By further cutting back on its stock tables, the Los Angeles Times has joined newspapers all over the country as the combination of high newsprint prices and easy availability of market information on the Internet makes financial agate increasingly expendable.
The paper said it received more than 100 complaints from among its 1.3 million Sunday readers on the decision this month to shrink the Business section to five from seven pages. Gone are stock listings for small cap New York Stock Exchange and Nasdaq issues, mutual funds with the lowest asset values, preferred shares listings and weekly high and low stock prices.
It was the second cut to the Business section in as many years. In 2004, the Times condensed its daily stock listings to four pages from five, eliminating listings of price-earnings ratios and 52-week highs and lows.

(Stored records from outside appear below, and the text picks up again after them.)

(** C40: creating the transport and tearing it down again is balanced: every failing
    step of creation (a mutex, a part, the receive handler) gives back all the mutexes
    it initialised, tears down every part it had set up (the reassembly cache, the
    pairing cache of an access point, the in-order delivery), whose locks go with it,
    and clears the context, and so does a teardown that succeeds; a teardown that is
    refused or fails leaves every mutex of the transport; and a created transport has
    all its parts and satisfies the invariant of its peer table. *)
Theorem transport_life_cycle_balanced local s :
  tp_inv (tr_parts s) -> tp_fresh (tr_parts s) -> (forall y, tp_ready y (tr_parts s) = false) ->
  length (tr_tx_sequences s) = 255%nat -> cx_initialized (tr_context s) = false ->
  wp (linkg_transport_init env local) (fun r s1 =>
    (r <> 0 -> tr_mutexes s1 = tr_mutexes s /\ (forall y, tp_ready y (tr_parts s1) = false) /\
       (tr_context s1 = tr_context s \/ tr_context s1 = context_zero)) /\
    (r = 0 -> wf s1 /\ cx_initialized (tr_context s1) = true /\ tr_mutexes s1 = tr_mutexes s + 49 /\
      (forall y, tp_ready y (tr_parts s1) = created_parts (cx_local_role (tr_context s1)) y) /\
      wp (linkg_transport_deinit env) (fun d s2 =>
        (d = 0 -> tr_mutexes s2 = tr_mutexes s /\ (forall y, tp_ready y (tr_parts s2) = false) /\ tr_context s2 = context_zero) /\
        (d <> 0 -> tr_mutexes s2 = tr_mutexes s + 49)) s1)) s.
Proof.
  intros Hp Hfresh Hoff Ht Hi. eapply wp_mono; [by apply transport_init_spec|].
  intros r s1 [node role s1' _ _ Hn Hr G|r' Hr|r' s1' Hr _ G]; (split; [intros Hne|intros E0]); try done.
  - destruct G as [Gm Gx Gt Gp _ Gr]. destruct (wf_created _ s1' Gx) as [W H]; [by rewrite Gt|done|by eauto|].
    split; [done|]. split; [by rewrite Gx|]. split; [done|]. split; [by rewrite Gx|].
    eapply wp_mono; [apply transport_deinit_spec; [done|done|]|].
    { rewrite Gx, Gr. cbn. by rewrite Z.eqb_neq. }
    intros d s2 D. unfold deinit_outcome in D. rewrite Gx in D. cbn in D.
    destruct (decide (d = 0)) as [->|Hd]; split; intros; try done; [|lia]. destruct D as (D1&D2&D3). split; [lia|done].
  - split; [done|]. split; [done|by left].
  - destruct G as [Gm Gx _ _ _ Gr]. split; [lia|]. split; [exact Gr|by right].
Qed.
(* ===== verification/LinkPath.v ===== *)
(** * Paths of a peer  (core/link/linkg_path.c, core/statistics/linkg_path_stats.c)

    A path to a peer over one link: its life cycle (empty, active, retired,
    released), the asynchronous references that delay its reuse, and its
    cumulative statistics. A path is the state of the monad; the mutex return
    codes, the effect of the owner's callback and the spurious failures of the
    weak compare-and-swap are arguments. [LinkPathRace] has the same operations
    cut into their atomic accesses. *)

From S2P Require Import Prelude.

(** ** Statistics *)

Definition LINKG_PATH_STATS_CLASS_COUNT := 3.

Record linkg_path_class_tx_stats := PathClassStats {
  cs_tx_packets : Z;
  cs_tx_bytes : Z;
  cs_tx_queue_overflow_packets : Z;
  cs_tx_queue_overflow_bytes : Z }.

Record linkg_path_stats := PathStats {
  pt_tx_bytes : Z;
  pt_tx_packets : Z;
  pt_tx_failed_bytes : Z;
  pt_tx_failed_packets : Z;
  pt_tx_dropped_bytes : Z;
  pt_tx_dropped_packets : Z;
  pt_tx_queue_overflow_bytes : Z;
  pt_tx_queue_overflow_packets : Z;
  pt_tx_expired_bytes : Z;
  pt_tx_expired_packets : Z;
  pt_rx_bytes : Z;
  pt_rx_packets : Z;
  pt_tx_classes : list linkg_path_class_tx_stats }.

(** [memset(stats, 0, sizeof( *stats))]. *)
Definition linkg_path_stats_reset : linkg_path_stats :=
  PathStats 0 0 0 0 0 0 0 0 0 0 0 0
    (replicate (Z.to_nat LINKG_PATH_STATS_CLASS_COUNT) (PathClassStats 0 0 0 0)).

(** ** Counting  (linkg_path_stats.c) *)

Definition linkg_path_stats_record_tx_success (bytes packets : Z) (s : linkg_path_stats) : linkg_path_stats :=
  PathStats (u64 (pt_tx_bytes s + bytes)) (u64 (pt_tx_packets s + packets)) (pt_tx_failed_bytes s) (pt_tx_failed_packets s)
    (pt_tx_dropped_bytes s) (pt_tx_dropped_packets s) (pt_tx_queue_overflow_bytes s) (pt_tx_queue_overflow_packets s)
    (pt_tx_expired_bytes s) (pt_tx_expired_packets s) (pt_rx_bytes s) (pt_rx_packets s) (pt_tx_classes s).

Definition class_stats_update (k : Z) (f : linkg_path_class_tx_stats -> linkg_path_class_tx_stats) (s : linkg_path_stats)
    : linkg_path_stats :=
  PathStats (pt_tx_bytes s) (pt_tx_packets s) (pt_tx_failed_bytes s) (pt_tx_failed_packets s)
    (pt_tx_dropped_bytes s) (pt_tx_dropped_packets s) (pt_tx_queue_overflow_bytes s) (pt_tx_queue_overflow_packets s)
    (pt_tx_expired_bytes s) (pt_tx_expired_packets s) (pt_rx_bytes s) (pt_rx_packets s)
    (alter f (Z.to_nat k) (pt_tx_classes s)).

Definition linkg_path_stats_record_tx_success_class (class_index bytes packets : Z) (s : linkg_path_stats) : linkg_path_stats :=
  if LINKG_PATH_STATS_CLASS_COUNT <=? class_index then s
  else class_stats_update class_index
         (fun c => PathClassStats (u64 (cs_tx_packets c + packets)) (u64 (cs_tx_bytes c + bytes))
                     (cs_tx_queue_overflow_packets c) (cs_tx_queue_overflow_bytes c))
         (linkg_path_stats_record_tx_success bytes packets s).

Definition linkg_path_stats_record_tx_failed (bytes packets : Z) (s : linkg_path_stats) : linkg_path_stats :=
  PathStats (pt_tx_bytes s) (pt_tx_packets s) (u64 (pt_tx_failed_bytes s + bytes)) (u64 (pt_tx_failed_packets s + packets))
    (pt_tx_dropped_bytes s) (pt_tx_dropped_packets s) (pt_tx_queue_overflow_bytes s) (pt_tx_queue_overflow_packets s)
    (pt_tx_expired_bytes s) (pt_tx_expired_packets s) (pt_rx_bytes s) (pt_rx_packets s) (pt_tx_classes s).

Definition linkg_path_stats_record_tx_dropped (bytes packets : Z) (s : linkg_path_stats) : linkg_path_stats :=
  PathStats (pt_tx_bytes s) (pt_tx_packets s) (pt_tx_failed_bytes s) (pt_tx_failed_packets s)
    (u64 (pt_tx_dropped_bytes s + bytes)) (u64 (pt_tx_dropped_packets s + packets))
    (pt_tx_queue_overflow_bytes s) (pt_tx_queue_overflow_packets s)
    (pt_tx_expired_bytes s) (pt_tx_expired_packets s) (pt_rx_bytes s) (pt_rx_packets s) (pt_tx_classes s).

Definition linkg_path_stats_record_tx_expired (bytes packets : Z) (s : linkg_path_stats) : linkg_path_stats :=
  PathStats (pt_tx_bytes s) (pt_tx_packets s) (pt_tx_failed_bytes s) (pt_tx_failed_packets s)
    (pt_tx_dropped_bytes s) (pt_tx_dropped_packets s) (pt_tx_queue_overflow_bytes s) (pt_tx_queue_overflow_packets s)
    (u64 (pt_tx_expired_bytes s + bytes)) (u64 (pt_tx_expired_packets s + packets)) (pt_rx_bytes s) (pt_rx_packets s)
    (pt_tx_classes s).

Definition linkg_path_stats_record_tx_queue_overflow (bytes packets : Z) (s : linkg_path_stats) : linkg_path_stats :=
  PathStats (pt_tx_bytes s) (pt_tx_packets s) (pt_tx_failed_bytes s) (pt_tx_failed_packets s)
    (u64 (pt_tx_dropped_bytes s + bytes)) (u64 (pt_tx_dropped_packets s + packets))
    (u64 (pt_tx_queue_overflow_bytes s + bytes)) (u64 (pt_tx_queue_overflow_packets s + packets))
    (pt_tx_expired_bytes s) (pt_tx_expired_packets s) (pt_rx_bytes s) (pt_rx_packets s) (pt_tx_classes s).

Definition linkg_path_stats_record_tx_queue_overflow_class (class_index bytes packets : Z) (s : linkg_path_stats) : linkg_path_stats :=
  if LINKG_PATH_STATS_CLASS_COUNT <=? class_index then s
  else class_stats_update class_index
         (fun c => PathClassStats (cs_tx_packets c) (cs_tx_bytes c)
                     (u64 (cs_tx_queue_overflow_packets c + packets)) (u64 (cs_tx_queue_overflow_bytes c + bytes)))
         (linkg_path_stats_record_tx_queue_overflow bytes packets s).

Definition linkg_path_stats_record_rx (bytes packets : Z) (s : linkg_path_stats) : linkg_path_stats :=
  PathStats (pt_tx_bytes s) (pt_tx_packets s) (pt_tx_failed_bytes s) (pt_tx_failed_packets s)
    (pt_tx_dropped_bytes s) (pt_tx_dropped_packets s) (pt_tx_queue_overflow_bytes s) (pt_tx_queue_overflow_packets s)
    (pt_tx_expired_bytes s) (pt_tx_expired_packets s) (u64 (pt_rx_bytes s + bytes)) (u64 (pt_rx_packets s + packets))
    (pt_tx_classes s).

(** ** Paths *)

Definition LINKG_PATH_LINK_ID_INVALID := 0.

Definition LINKG_PATH_STATE_EMPTY := 0.
Definition LINKG_PATH_STATE_ACTIVE := 1.
Definition LINKG_PATH_STATE_RETIRED := 2.
Definition LINKG_PATH_STATE_RELEASED := 3.

(** The socket address is opaque bytes. *)
Record linkg_path_endpoint := PathEndpoint {
  en_address : list Z;
  en_length : Z }.

Definition endpoint_zero : linkg_path_endpoint := PathEndpoint [] 0.

Record linkg_path := Path {
  pa_stats : linkg_path_stats;
  pa_link_id : Z;
  pa_next_hop : linkg_path_endpoint;
  pa_reference_count : Z;
  pa_state : Z;
  pa_released : option Z;
  pa_released_user_data : Z;
  pa_initialized : bool }.

Definition path_zero : linkg_path := Path linkg_path_stats_reset 0 endpoint_zero 0 0 None 0 false.

Definition path_set_stats (t : linkg_path_stats) (p : linkg_path) : linkg_path :=
  Path t (pa_link_id p) (pa_next_hop p) (pa_reference_count p) (pa_state p) (pa_released p) (pa_released_user_data p) (pa_initialized p).
Definition path_set_refs (n : Z) (p : linkg_path) : linkg_path :=
  Path (pa_stats p) (pa_link_id p) (pa_next_hop p) n (pa_state p) (pa_released p) (pa_released_user_data p) (pa_initialized p).
Definition path_set_state (x : Z) (p : linkg_path) : linkg_path :=
  Path (pa_stats p) (pa_link_id p) (pa_next_hop p) (pa_reference_count p) x (pa_released p) (pa_released_user_data p) (pa_initialized p).
Definition path_set_route (link_id : Z) (next_hop : linkg_path_endpoint) (released : option Z) (user_data : Z)
    (p : linkg_path) : linkg_path :=
  Path (pa_stats p) link_id next_hop (pa_reference_count p) (pa_state p) released user_data (pa_initialized p).

Section Path.
Context (mx : mutex_api) (call_released : Z -> Z -> M linkg_path unit).

(** ** References *)

(** [atomic_compare_exchange_strong(&path->state, &expected, new)]: the result
    and [expected] afterwards. *)
Definition state_exchange (expected new : Z) : M linkg_path (bool * Z) :=
  p ← get;
  if pa_state p =? expected then modify (path_set_state new) ;; mret (true, expected)
  else mret (false, pa_state p).

Definition _linkg_path_complete_release (notify : bool) : M linkg_path bool :=
  p ← get;
  if negb (pa_initialized p) then mret false
  else
    x ← state_exchange LINKG_PATH_STATE_RETIRED LINKG_PATH_STATE_RELEASED;
    if negb (fst x) then mret false
    else if negb notify then mret true
    else
      p ← get;
      match pa_released p with
      | Some f => call_released f (pa_released_user_data p)
      | None => mret tt
      end ;;
      mret true.

(** The loop, with the spurious failures of the weak exchange that precede its
    success. *)
Fixpoint release_loop (spurious : list unit) (references : Z) : M linkg_path unit :=
  if references <=? 0 then mret tt
  else match spurious with
  | _ :: spurious' => p ← get; release_loop spurious' (pa_reference_count p)
  | [] =>
      modify (path_set_refs (u32 (references - 1))) ;;
      when (references =? 1) (_ ← _linkg_path_complete_release true; mret tt)
  end.

Definition _linkg_path_release_reference (spurious : list unit) : M linkg_path unit :=
  p ← get;
  if negb (pa_initialized p) then mret tt
  else release_loop spurious (pa_reference_count p).

Definition linkg_path_release (spurious : list unit) : M linkg_path unit := _linkg_path_release_reference spurious.

Definition _linkg_path_reset_stats : M linkg_path Z :=
  p ← get;
  if negb (pa_initialized p) then mret (- EINVAL)
  else if negb (mtx_lock mx =? 0) then mret (- mtx_lock mx)
  else
    modify (path_set_stats linkg_path_stats_reset) ;;
    mret (if negb (mtx_unlock mx =? 0) then - mtx_unlock mx else 0).

(** ** Life cycle *)

Definition linkg_path_init : M linkg_path Z :=
  p ← get;
  if pa_initialized p then mret (- EALREADY)
  else
    modify (fun _ => path_zero) ;;
    if negb (mtx_init mx =? 0) then modify (fun _ => path_zero) ;; mret (- mtx_init mx)
    else modify (fun _ => Path linkg_path_stats_reset 0 endpoint_zero 0 LINKG_PATH_STATE_EMPTY None 0 true) ;; mret 0.

Definition linkg_path_deinit : M linkg_path Z :=
  p ← get;
  if negb (pa_initialized p) then mret 0
  else if negb (pa_state p =? LINKG_PATH_STATE_EMPTY) || negb (pa_reference_count p =? 0) then mret (- EBUSY)
  else if negb (mtx_destroy mx =? 0) then mret (- mtx_destroy mx)
  else modify (fun _ => path_zero) ;; mret 0.

Definition linkg_path_activate (link_id : Z) (next_hop : option linkg_path_endpoint) (released : option Z) (user_data : Z)
    : M linkg_path Z :=
  p ← get;
  match next_hop with
  | Some hop =>
      if negb (pa_initialized p) || (link_id =? LINKG_PATH_LINK_ID_INVALID) then mret (- EINVAL)
      else if negb (pa_state p =? LINKG_PATH_STATE_EMPTY) || negb (pa_reference_count p =? 0) then mret (- EBUSY)
      else
        ret ← _linkg_path_reset_stats;
        if negb (ret =? 0) then mret ret
        else
          modify (path_set_route link_id hop released user_data) ;;
          modify (path_set_state LINKG_PATH_STATE_ACTIVE) ;;
          mret 0
  | None => mret (- EINVAL)
  end.

Definition linkg_path_acquire_batch (count : Z) : M linkg_path Z :=
  p ← get;
  if negb (pa_initialized p) || (count =? 0) then mret (- EINVAL)
  else if negb (pa_state p =? LINKG_PATH_STATE_ACTIVE) then mret (- ENODEV)
  else modify (fun p => path_set_refs (u32 (pa_reference_count p + count)) p) ;; mret 0.

Definition linkg_path_acquire : M linkg_path Z := linkg_path_acquire_batch 1.

(** The result and [*released]. *)
Definition linkg_path_retire : M linkg_path (Z * bool) :=
  p ← get;
  if negb (pa_initialized p) then mret (- EINVAL, false)
  else
    x ← state_exchange LINKG_PATH_STATE_ACTIVE LINKG_PATH_STATE_RETIRED;
    if negb (fst x) then
      mret (if (snd x =? LINKG_PATH_STATE_RETIRED) || (snd x =? LINKG_PATH_STATE_RELEASED) then 0 else - ENODEV, false)
    else
      p ← get;
      if pa_reference_count p =? 0 then released ← _linkg_path_complete_release false; mret (0, released)
      else mret (0, false).

Definition linkg_path_reset : M linkg_path Z :=
  p ← get;
  if negb (pa_initialized p) then mret (- EINVAL)
  else if pa_state p =? LINKG_PATH_STATE_EMPTY then mret 0
  else if negb (pa_state p =? LINKG_PATH_STATE_RELEASED) || negb (pa_reference_count p =? 0) then mret (- EBUSY)
  else
    ret ← _linkg_path_reset_stats;
    if negb (ret =? 0) then mret ret
    else
      modify (path_set_route LINKG_PATH_LINK_ID_INVALID endpoint_zero None 0) ;;
      modify (path_set_state LINKG_PATH_STATE_EMPTY) ;;
      mret 0.

Definition linkg_path_update_endpoint (next_hop : option linkg_path_endpoint) : M linkg_path Z :=
  p ← get;
  match next_hop with
  | Some hop =>
      if negb (pa_initialized p) then mret (- EINVAL)
      else if negb (pa_state p =? LINKG_PATH_STATE_ACTIVE) then mret (- ENODEV)
      else modify (path_set_route (pa_link_id p) hop (pa_released p) (pa_released_user_data p)) ;; mret 0
  | None => mret (- EINVAL)
  end.

(** ** Statistics of a path; the lock calls' return codes are ignored by the recorders. *)

Definition record_stats (f : linkg_path_stats -> linkg_path_stats) : M linkg_path unit :=
  p ← get;
  when (pa_initialized p) (modify (fun p => path_set_stats (f (pa_stats p)) p)).

Definition linkg_path_record_tx_success (bytes packets : Z) : M linkg_path unit :=
  record_stats (linkg_path_stats_record_tx_success bytes packets).
Definition linkg_path_record_tx_failed (bytes packets : Z) : M linkg_path unit :=
  record_stats (linkg_path_stats_record_tx_failed bytes packets).
Definition linkg_path_record_tx_dropped (bytes packets : Z) : M linkg_path unit :=
  record_stats (linkg_path_stats_record_tx_dropped bytes packets).
Definition linkg_path_record_tx_expired (bytes packets : Z) : M linkg_path unit :=
  record_stats (linkg_path_stats_record_tx_expired bytes packets).
Definition linkg_path_record_tx_queue_overflow (bytes packets : Z) : M linkg_path unit :=
  record_stats (linkg_path_stats_record_tx_queue_overflow bytes packets).
Definition linkg_path_record_rx (bytes packets : Z) : M linkg_path unit :=
  record_stats (linkg_path_stats_record_rx bytes packets).

Definition linkg_path_record_tx_success_class (class_index bytes packets : Z) : M linkg_path unit :=
  if LINKG_PATH_STATS_CLASS_COUNT <=? class_index then mret tt
  else record_stats (linkg_path_stats_record_tx_success_class class_index bytes packets).
Definition linkg_path_record_tx_queue_overflow_class (class_index bytes packets : Z) : M linkg_path unit :=
  if LINKG_PATH_STATS_CLASS_COUNT <=? class_index then mret tt
  else record_stats (linkg_path_stats_record_tx_queue_overflow_class class_index bytes packets).

(** The result and what is written through [stats]. *)
Definition linkg_path_get_stats (stats : bool) : M linkg_path (Z * option linkg_path_stats) :=
  p ← get;
  if negb stats then mret (- EINVAL, None)
  else if negb (pa_initialized p) then mret (- ENODEV, None)
  else if negb (mtx_lock mx =? 0) then mret (- mtx_lock mx, None)
  else mret (if negb (mtx_unlock mx =? 0) then - mtx_unlock mx else 0, Some (pa_stats p)).

End Path.

(** ** Queries *)

Definition linkg_path_get_state (path : option linkg_path) : Z :=
  match path with
  | Some p => if pa_initialized p then pa_state p else LINKG_PATH_STATE_EMPTY
  | None => LINKG_PATH_STATE_EMPTY
  end.

Definition linkg_path_get_reference_count (path : option linkg_path) : Z :=
  match path with
  | Some p => if pa_initialized p then pa_reference_count p else 0
  | None => 0
  end.

Definition linkg_path_is_active (path : option linkg_path) : bool :=
  linkg_path_get_state path =? LINKG_PATH_STATE_ACTIVE.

"Every department has been asked to look hard at its budget to meet the overall news budget," said Rick Wartzman, the Times' business editor. An "even more drastic scenario" had been on the table, he said, although he declined to elaborate.
Wartzman said most of the complaints have come from readers who own shares in companies whose listings are no longer carried. The readership complaints were first reported on the Web site laobserved.com.
"This is not something we did lightly. We hate to see people complain," he said. "To make budget, we are trying to balance the interests and needs of our readers."
It is a balance other newspapers are trying to strike and cost savings are only a part of it. As Web usage has ballooned, readers have discovered that getting financial information from electronic sources has its advantages.
"In print, (a listing) is static. It is from the day before," said Kevin Sweeney, Web managing editor for the Donald W. Reynolds National Center for Business Journalism. "If you look at it online, you can see if news is affecting the stock price, if it is causing it to go up and down."
Incremental move to Web
Still, the transition away from print to the Web has been gradual. Brad Skillman, director of markets information for the Associated Press, said that 10 percent to 15 percent of readers identify themselves as using newspaper stock listings in the news cooperative's surveys.
"No one is really getting to the point where they are eliminating stock tables," he said. "You are seeing newspapers take a look at printing stock tables and trying to see what role they fit into their paper."